The same principles of device isolation control can be used for IoT devices ranging from security cameras, card access, printers, SCADA systems, and even the intelligent coffeepot. Unless there is a very compelling business reason, all such devices should be segmented and protected from the rest of the network and the internet.
4. Integrate biomed into security and privacy incident process
HIPAA requires covered entities to implement a security incident procedure that assumes a breach when a device is missing, lost, or stolen. While laptops and thumb drives comprise most of the breaches reported to OCR, we must address why biomedical devices are seldom reported. Challenges include difficulties linking biomedical equipment to specific patients, lack of audit logs on what PHI is stored, and reporting delays for lost or stolen equipment.
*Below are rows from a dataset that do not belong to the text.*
(** C5: a lock survives a crash.  When [checkAndCommit] locks on a prepared block,
    a new process started on the database it leaves has the same lock; and once
    the head of its chain, at the locked height less one or higher, has been
    reported to it, as the start of the sealer does, it accepts in no state it
    reaches a prepare of that height with another announced hash, nor locks on
    one.  The database is there and takes the insertion, the fields of the
    prepare are of their sizes, and its height and view are below [2^32], which
    is what the backup format keeps of them. *)
Theorem lock_survives_restart `{Crypto} `{MapOrder} {Tx Rcpt Ctx : Type} (E : Env Tx Rcpt Ctx)
    (s : PBFTEngine Tx Rcpt Ctx) db :
  let prep := m_prepareCache (m_reqCache s) in
  let raw := m_rawPrepareCache (m_reqCache s) in
  let h := height (p_msg raw) in
  getSigCacheSize (block_hash (p_msg prep)) (m_reqCache s) = minValidNodes s ->
  view (p_msg prep) = m_view s -> backupOk E = true -> m_backupDB s = Some db ->
  msg_wf (p_msg raw) -> bytes_ok (PBFTMsg.block raw) -> lenZ (PBFTMsg.block raw) < 2 ^ 63 ->
  0 <= h < 2 ^ 32 -> 0 <= view (p_msg raw) < 2 ^ 32 ->
  exists disk, m_backupDB (fst (checkAndCommit E s)) = Some disk /\
    forall (E2 : Env Tx Rcpt Ctx) (s2 s2' : PBFTEngine Tx Rcpt Ctx),
    is_new s2 -> resetConfig E2 s2 = (s2', Ok tt) ->
    exists s3, start E2 disk true s2 = (s3, Ok tt) /\
      p_msg (m_committedPrepareCache (m_reqCache s3)) = p_msg raw /\
      PBFTMsg.block (m_committedPrepareCache (m_reqCache s3)) = PBFTMsg.block raw /\
      forall (E3 : Env Tx Rcpt Ctx) b s4,
      h - 1 <= m_number (b_header b) < INT64_MAX -> 0 <= m_number (b_header b) ->
      bc_number (blockChain E3) = 0 \/ m_number (m_highestBlock s3) < m_number (b_header b) ->
      reportBlock E3 b s3 = (s4, Ok tt) ->
      m_consensusBlockNumber s4 = m_number (b_header b) + 1 /\
      forall s5, reach s4 s5 ->
        (forall E5 req t, isValidPrepare E5 req s5 = (t, Ok VALID) ->
           height (p_msg req) = h -> block_hash (p_msg req) = block_hash (p_msg raw)) /\
        (forall x, (h, x) ∈ locks s5 -> x = block_hash (p_msg raw)).
Proof.
  intros prep raw h Hq Hv Hok Hdb Hm Hb Hl Hh Hw.
  destruct (prepare_codec raw Hm Hb Hl) as (bs & He & Hbs & Hpos & Hdec).
  assert (trunc32 (p_msg raw) = p_msg raw) as Et.
  { unfold trunc32. rewrite !wrap_small by done. by destruct (p_msg raw). }
  rewrite Et in Hdec. exists (<[c_backupKeyCommitted := toHex [] bs]> db). split; [by apply checkAndCommit_db |].
  intros E2 s2 s2' (Nc & Nv & Nt & Nn & Ntr) Hr.
  destruct (start_reloads E2 s2 s2' (<[c_backupKeyCommitted := toHex [] bs]> db) bs _ Hr
    (lookup_insert_eq db _ _) Hbs Hpos Hdec) as (s3 & q & Hs & Hc & Hmsg & Hblk & V3 & T3 & N3 & L3).
  cbn [p_msg PBFTMsg.block] in Hmsg, Hblk.
  exists s3. rewrite Hc. split_and!; [done | done | done |]. intros E3 b s4 Hn Hn0 Hg Hrep.
  rewrite Nc in Hc. assert (locks s3 = []) as L0 by (rewrite L3; unfold locks; by rewrite Ntr).
  destruct (report_restarted E3 b s3 s4 q Hc V3 T3 N3 L0) as [En Hi]; try done; [rewrite Hmsg; fold h; lia.. |].
  split; [done |]. intros s5 Hreach. rewrite Hmsg in Hi. fold h in Hi.
  destruct (reach_inv _ s4 s5 Hi Hreach) as [Hci _]. split.
  - intros E5 req t Hval Heq.
    destruct (isValidPrepare_valid E5 req s5 t VALID Hval eq_refl) as (_ & Hrh & _ & _ & Hlock & _).
    destruct (ci_locks _ _ _ Hci h (block_hash (p_msg raw))) as [Hlt|[Hlh ->]].
    + unfold taken. apply elem_of_app. right. by apply list_elem_of_singleton.
    + destruct (ci_cn _ _ _ Hci). lia.
    + apply Hlock. congruence.
  - intros x Hx. apply (ci_once _ _ _ Hci h); unfold taken; apply elem_of_app; [by left |].
    right. by apply list_elem_of_singleton.
Qed.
Security officers can address these issues with an awareness campaign to remind everyone to quickly report suspected security incidents. Audit trails also need to be created.
5. Physical protections
Unlike laptops, biomedical equipment is typically not assigned to a custodian. This lack of accountability delays the discovery and reporting of lost or stolen devices. To mitigate this, covered entities should leverage technologies that track devices. Clinicians in an acute setting frequently use barcode scanners to track patients and medications. The same can be used to link biomedical equipment to patients and report locations. Devices that have not been scanned recently can be flagged as potentially missing, providing the compliance and protective services teams with a smaller search window. RFID and Bluetooth Low Energy tracking systems can be used to determine the location of high-value assets in real time. This works best when geo-fencing is integrated with cameras and uniformed protective services alerting into a comprehensive incident response process.
Finally, all members of the workforce should be aware that biomedical equipment that stores ePHI should not be stored or charged in unmonitored public areas, as many legacy devices do not require a user ID or password to access sensitive data. This could result in an unauthorized access of patient data.